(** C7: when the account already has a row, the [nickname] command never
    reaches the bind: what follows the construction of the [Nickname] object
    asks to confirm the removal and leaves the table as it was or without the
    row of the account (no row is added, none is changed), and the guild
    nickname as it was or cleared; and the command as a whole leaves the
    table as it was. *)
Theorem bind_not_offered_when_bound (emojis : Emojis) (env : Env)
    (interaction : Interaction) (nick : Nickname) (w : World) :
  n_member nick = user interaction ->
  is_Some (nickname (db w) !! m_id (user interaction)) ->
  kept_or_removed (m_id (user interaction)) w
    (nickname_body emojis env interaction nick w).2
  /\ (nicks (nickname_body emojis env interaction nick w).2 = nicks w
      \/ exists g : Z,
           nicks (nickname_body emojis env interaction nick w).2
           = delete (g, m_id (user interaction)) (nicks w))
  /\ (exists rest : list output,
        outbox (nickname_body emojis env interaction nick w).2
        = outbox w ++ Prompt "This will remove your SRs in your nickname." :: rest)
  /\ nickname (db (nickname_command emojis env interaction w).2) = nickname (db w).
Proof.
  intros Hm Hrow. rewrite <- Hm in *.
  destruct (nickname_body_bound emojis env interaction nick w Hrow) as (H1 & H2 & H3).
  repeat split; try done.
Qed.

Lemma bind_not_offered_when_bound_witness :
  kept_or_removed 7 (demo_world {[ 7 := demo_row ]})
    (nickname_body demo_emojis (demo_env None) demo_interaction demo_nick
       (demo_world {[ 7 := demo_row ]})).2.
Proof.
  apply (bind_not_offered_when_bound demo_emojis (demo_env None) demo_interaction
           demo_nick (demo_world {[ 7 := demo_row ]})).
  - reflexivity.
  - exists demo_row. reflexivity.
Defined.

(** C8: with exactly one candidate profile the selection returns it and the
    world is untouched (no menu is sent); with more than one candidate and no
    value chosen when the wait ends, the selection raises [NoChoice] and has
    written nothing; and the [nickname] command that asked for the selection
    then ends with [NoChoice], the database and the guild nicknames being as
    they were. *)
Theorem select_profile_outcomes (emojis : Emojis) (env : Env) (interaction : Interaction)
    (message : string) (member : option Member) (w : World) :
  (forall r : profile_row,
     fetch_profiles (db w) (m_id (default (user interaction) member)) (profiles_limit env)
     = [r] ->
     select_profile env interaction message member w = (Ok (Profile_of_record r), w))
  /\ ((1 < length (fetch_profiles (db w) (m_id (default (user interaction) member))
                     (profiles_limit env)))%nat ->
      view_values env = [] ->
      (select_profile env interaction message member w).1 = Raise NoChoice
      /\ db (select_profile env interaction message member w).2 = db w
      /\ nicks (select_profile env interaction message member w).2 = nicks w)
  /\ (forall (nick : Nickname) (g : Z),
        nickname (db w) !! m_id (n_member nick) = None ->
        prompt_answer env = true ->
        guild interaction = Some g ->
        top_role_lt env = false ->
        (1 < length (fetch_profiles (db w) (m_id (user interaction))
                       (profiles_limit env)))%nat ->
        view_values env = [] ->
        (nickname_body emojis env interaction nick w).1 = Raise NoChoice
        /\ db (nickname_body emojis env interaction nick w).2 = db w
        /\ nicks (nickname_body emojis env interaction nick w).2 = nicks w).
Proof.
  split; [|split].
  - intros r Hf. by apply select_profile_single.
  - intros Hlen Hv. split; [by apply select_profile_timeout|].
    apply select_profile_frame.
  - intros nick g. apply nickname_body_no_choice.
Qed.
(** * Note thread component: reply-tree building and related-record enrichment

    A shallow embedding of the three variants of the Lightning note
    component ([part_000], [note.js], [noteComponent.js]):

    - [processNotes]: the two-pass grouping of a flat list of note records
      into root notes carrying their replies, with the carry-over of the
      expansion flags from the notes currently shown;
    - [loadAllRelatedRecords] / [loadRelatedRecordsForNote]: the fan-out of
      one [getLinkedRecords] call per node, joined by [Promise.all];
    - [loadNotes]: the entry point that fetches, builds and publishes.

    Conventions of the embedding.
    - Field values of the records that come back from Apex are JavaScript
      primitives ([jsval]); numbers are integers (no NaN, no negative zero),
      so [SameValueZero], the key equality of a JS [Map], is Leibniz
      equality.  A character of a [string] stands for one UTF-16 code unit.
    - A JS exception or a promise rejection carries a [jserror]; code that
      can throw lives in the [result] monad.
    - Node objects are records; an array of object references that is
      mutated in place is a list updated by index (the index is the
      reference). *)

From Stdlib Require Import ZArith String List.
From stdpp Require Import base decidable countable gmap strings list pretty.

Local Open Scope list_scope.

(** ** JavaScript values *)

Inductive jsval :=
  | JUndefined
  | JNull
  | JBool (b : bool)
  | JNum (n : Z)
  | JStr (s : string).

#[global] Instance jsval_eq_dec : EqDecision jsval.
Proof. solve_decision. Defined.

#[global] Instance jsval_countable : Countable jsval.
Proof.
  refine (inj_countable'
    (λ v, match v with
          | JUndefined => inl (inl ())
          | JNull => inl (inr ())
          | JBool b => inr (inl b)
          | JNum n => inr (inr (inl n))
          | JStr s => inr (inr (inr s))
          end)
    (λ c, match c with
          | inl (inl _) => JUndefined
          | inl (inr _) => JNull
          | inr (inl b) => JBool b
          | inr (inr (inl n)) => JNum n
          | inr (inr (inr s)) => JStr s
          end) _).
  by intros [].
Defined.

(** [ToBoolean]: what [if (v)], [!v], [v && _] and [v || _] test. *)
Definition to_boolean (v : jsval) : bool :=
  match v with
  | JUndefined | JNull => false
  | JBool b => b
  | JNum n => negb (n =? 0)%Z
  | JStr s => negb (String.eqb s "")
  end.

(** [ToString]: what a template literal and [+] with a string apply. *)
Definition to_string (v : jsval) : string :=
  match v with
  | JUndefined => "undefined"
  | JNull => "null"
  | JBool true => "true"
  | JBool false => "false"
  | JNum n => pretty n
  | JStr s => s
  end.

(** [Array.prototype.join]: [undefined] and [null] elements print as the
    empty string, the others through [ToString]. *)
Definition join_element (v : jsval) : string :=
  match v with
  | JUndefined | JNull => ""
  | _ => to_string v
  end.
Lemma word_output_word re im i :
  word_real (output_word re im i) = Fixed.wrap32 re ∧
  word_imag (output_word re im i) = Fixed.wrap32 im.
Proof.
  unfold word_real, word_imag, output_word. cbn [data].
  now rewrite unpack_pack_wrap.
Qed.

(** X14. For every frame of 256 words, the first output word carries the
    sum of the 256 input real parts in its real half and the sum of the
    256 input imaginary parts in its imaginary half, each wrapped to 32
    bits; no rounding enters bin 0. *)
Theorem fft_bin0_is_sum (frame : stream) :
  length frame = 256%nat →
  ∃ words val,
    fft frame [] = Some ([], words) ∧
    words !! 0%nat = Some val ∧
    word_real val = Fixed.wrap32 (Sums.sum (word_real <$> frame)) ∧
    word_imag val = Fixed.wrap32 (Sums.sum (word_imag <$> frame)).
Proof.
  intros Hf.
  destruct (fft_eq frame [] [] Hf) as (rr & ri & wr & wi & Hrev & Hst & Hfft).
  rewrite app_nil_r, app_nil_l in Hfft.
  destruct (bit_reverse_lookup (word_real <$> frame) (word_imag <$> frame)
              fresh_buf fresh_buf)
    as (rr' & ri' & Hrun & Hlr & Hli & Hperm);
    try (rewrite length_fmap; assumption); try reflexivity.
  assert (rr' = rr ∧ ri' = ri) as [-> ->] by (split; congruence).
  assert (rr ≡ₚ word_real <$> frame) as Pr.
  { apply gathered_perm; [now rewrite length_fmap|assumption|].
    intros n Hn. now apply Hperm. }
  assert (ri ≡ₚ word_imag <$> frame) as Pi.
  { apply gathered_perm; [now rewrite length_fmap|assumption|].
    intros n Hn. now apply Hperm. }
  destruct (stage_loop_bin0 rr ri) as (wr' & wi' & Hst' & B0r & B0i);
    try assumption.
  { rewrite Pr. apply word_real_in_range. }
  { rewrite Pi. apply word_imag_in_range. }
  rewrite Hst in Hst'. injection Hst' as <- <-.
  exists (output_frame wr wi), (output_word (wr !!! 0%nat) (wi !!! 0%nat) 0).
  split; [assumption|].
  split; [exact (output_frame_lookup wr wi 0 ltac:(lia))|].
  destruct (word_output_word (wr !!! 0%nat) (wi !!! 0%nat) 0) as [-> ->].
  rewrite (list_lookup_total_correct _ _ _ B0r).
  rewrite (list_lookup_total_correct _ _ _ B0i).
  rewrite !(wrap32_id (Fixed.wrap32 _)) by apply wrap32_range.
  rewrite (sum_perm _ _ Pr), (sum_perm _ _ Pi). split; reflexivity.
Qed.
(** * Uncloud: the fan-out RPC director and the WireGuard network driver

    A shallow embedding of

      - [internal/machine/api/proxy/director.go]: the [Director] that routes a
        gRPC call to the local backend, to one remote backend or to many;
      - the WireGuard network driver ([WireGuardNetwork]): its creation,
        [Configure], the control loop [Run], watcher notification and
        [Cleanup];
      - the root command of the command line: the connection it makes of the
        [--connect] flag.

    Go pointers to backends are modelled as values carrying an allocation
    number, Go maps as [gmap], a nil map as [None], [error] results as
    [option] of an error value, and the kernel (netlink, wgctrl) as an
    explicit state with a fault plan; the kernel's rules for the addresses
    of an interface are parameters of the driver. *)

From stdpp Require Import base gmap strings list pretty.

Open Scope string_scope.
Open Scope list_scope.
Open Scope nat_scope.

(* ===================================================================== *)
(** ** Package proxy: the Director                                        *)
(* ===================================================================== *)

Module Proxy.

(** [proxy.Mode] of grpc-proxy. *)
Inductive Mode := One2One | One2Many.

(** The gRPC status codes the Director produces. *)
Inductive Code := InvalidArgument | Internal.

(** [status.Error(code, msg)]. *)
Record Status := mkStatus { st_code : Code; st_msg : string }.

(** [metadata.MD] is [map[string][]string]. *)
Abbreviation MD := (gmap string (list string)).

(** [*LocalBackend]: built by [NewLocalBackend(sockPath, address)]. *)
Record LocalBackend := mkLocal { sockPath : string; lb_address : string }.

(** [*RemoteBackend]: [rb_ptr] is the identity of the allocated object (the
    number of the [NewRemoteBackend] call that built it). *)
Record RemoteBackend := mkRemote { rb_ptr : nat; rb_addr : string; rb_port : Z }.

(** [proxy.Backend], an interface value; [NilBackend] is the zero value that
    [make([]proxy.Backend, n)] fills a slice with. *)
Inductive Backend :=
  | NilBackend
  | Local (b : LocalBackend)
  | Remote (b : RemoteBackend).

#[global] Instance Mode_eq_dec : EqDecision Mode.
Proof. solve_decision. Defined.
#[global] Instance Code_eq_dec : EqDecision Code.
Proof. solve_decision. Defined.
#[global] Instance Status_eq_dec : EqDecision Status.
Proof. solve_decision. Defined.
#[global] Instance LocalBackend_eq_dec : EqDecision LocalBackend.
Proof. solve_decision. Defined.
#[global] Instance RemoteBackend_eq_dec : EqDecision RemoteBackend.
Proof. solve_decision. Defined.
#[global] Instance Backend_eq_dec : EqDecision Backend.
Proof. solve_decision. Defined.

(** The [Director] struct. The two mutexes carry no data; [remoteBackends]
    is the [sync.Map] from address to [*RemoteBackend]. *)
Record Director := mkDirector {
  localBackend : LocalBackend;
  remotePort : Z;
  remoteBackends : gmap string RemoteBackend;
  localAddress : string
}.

--

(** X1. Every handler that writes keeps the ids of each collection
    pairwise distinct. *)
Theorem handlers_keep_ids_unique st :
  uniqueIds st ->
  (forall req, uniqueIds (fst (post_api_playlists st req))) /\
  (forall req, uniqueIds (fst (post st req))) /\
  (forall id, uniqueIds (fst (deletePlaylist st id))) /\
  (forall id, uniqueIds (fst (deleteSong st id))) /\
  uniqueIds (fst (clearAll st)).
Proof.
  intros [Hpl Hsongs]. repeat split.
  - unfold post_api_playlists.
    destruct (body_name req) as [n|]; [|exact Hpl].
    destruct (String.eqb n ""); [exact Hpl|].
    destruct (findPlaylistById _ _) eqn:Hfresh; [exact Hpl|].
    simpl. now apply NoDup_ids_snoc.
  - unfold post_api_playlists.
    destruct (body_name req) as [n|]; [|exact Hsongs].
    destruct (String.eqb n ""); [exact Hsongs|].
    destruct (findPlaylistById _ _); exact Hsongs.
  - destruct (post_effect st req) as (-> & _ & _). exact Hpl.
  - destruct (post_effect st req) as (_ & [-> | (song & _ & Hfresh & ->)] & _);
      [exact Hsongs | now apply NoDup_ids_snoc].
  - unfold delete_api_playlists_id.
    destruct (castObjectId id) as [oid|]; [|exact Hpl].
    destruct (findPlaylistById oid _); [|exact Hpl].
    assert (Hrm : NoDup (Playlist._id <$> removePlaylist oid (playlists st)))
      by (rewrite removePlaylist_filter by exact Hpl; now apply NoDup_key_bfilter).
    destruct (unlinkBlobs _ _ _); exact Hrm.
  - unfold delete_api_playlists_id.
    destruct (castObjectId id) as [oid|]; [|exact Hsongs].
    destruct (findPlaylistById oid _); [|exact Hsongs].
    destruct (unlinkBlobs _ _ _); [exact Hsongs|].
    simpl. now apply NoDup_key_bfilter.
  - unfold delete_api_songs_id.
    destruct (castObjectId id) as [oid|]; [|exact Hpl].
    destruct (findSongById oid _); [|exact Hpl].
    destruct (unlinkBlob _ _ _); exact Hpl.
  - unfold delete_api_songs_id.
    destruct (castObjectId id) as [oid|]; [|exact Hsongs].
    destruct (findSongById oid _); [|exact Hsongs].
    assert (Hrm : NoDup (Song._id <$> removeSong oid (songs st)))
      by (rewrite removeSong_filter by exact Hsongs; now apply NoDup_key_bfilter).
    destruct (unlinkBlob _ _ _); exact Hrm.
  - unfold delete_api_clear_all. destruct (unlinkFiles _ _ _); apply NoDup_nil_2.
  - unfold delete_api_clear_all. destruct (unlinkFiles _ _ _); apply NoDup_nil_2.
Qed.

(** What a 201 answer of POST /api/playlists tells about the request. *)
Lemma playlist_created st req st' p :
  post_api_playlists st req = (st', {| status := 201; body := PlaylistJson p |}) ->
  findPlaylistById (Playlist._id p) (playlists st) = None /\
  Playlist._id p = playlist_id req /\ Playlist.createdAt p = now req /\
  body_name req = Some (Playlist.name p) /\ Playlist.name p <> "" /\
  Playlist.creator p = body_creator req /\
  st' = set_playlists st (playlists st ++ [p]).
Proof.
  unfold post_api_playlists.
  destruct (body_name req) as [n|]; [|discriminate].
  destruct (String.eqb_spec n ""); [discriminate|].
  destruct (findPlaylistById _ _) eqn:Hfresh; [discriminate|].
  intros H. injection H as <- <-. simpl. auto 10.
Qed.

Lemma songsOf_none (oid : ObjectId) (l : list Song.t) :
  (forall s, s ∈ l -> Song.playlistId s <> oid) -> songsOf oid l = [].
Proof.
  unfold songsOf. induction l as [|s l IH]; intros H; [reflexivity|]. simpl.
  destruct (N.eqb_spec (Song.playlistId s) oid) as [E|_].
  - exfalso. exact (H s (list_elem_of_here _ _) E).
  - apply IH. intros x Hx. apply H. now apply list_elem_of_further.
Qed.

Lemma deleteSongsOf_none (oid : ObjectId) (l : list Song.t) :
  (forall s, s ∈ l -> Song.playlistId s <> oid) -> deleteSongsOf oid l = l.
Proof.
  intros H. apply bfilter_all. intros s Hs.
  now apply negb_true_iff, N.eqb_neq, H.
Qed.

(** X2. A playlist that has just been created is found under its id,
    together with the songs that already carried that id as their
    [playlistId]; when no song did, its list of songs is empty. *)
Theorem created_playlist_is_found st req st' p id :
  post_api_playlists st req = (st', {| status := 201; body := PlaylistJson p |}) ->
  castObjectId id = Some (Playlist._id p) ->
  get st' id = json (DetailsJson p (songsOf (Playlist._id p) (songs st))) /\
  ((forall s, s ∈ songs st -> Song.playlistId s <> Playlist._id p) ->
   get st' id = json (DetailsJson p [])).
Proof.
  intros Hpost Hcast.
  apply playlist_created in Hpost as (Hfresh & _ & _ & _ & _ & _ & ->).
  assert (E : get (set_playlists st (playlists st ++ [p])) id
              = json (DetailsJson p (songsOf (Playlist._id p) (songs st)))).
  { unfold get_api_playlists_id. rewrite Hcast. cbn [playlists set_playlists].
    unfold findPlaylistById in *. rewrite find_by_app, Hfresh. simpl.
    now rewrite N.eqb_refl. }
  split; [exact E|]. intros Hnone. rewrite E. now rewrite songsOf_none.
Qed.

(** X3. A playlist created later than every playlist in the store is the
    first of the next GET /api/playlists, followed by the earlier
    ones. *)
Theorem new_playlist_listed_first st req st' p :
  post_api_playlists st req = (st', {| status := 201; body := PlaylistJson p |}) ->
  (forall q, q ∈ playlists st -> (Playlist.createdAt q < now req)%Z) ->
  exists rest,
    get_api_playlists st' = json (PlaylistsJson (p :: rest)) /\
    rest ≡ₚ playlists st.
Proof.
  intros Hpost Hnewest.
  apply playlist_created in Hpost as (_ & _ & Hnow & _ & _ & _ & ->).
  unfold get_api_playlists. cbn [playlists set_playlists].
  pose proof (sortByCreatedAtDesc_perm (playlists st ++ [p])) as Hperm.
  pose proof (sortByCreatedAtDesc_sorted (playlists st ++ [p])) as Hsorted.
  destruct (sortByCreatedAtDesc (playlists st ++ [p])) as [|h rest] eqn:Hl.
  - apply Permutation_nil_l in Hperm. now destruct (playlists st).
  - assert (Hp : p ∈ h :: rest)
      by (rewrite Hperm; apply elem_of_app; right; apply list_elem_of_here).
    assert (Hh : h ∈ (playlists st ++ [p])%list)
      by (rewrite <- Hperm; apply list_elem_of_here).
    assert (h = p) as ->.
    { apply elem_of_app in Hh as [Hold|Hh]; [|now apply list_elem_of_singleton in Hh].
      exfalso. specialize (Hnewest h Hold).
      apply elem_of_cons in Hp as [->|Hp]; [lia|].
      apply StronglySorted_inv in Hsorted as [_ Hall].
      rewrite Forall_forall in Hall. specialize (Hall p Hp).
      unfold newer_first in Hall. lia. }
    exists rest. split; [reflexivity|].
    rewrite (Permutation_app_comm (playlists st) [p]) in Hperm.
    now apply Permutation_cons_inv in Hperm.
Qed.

...

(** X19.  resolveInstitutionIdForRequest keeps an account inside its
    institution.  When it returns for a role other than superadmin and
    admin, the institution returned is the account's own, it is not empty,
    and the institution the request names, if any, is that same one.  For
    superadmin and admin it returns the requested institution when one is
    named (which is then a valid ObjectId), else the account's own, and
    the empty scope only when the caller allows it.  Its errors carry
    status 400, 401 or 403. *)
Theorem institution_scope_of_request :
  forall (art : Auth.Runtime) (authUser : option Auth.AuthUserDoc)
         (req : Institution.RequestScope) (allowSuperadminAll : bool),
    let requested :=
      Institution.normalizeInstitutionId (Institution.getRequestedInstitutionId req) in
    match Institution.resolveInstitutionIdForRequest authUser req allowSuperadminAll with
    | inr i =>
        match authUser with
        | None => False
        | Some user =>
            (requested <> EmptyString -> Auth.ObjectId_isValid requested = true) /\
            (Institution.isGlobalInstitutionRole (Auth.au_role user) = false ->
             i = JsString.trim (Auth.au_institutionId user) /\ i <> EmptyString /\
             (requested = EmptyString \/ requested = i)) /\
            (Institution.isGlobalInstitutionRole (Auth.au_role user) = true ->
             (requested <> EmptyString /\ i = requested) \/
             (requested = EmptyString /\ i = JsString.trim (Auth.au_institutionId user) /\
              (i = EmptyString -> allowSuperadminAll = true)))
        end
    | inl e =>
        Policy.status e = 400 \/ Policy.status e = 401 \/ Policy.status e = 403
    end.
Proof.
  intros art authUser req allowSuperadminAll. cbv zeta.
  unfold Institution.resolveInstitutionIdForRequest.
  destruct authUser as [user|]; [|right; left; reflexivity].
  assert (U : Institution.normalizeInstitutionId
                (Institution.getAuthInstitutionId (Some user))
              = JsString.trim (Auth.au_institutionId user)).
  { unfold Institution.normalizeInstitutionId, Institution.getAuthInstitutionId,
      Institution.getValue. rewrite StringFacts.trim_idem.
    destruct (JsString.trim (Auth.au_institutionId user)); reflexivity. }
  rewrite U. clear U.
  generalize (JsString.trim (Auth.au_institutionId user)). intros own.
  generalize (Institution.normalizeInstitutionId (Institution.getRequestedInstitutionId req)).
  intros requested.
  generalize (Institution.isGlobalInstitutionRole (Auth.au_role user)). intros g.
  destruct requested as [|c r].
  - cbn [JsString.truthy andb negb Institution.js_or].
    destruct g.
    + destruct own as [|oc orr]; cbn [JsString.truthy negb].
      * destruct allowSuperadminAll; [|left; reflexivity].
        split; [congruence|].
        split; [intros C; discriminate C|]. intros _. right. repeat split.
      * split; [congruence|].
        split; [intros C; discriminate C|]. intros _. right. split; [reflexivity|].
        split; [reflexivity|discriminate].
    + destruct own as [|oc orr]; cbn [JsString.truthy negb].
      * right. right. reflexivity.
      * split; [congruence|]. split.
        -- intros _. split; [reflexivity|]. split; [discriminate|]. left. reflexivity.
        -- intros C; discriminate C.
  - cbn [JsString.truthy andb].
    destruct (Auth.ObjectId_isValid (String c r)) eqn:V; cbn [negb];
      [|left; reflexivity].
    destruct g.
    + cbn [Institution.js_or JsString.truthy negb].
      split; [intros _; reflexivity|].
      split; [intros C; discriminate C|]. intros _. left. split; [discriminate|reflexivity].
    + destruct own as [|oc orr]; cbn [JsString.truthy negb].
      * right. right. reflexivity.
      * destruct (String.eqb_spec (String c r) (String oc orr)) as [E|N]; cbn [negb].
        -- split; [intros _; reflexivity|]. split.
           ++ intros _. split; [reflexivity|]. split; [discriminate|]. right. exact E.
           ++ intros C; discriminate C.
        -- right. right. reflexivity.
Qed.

### What you need to do
Show every line from the listing above in which the string "strings" appears.

### Answer below
From stdpp Require Import base decidable countable gmap strings list pretty.
From stdpp Require Import base gmap strings list pretty.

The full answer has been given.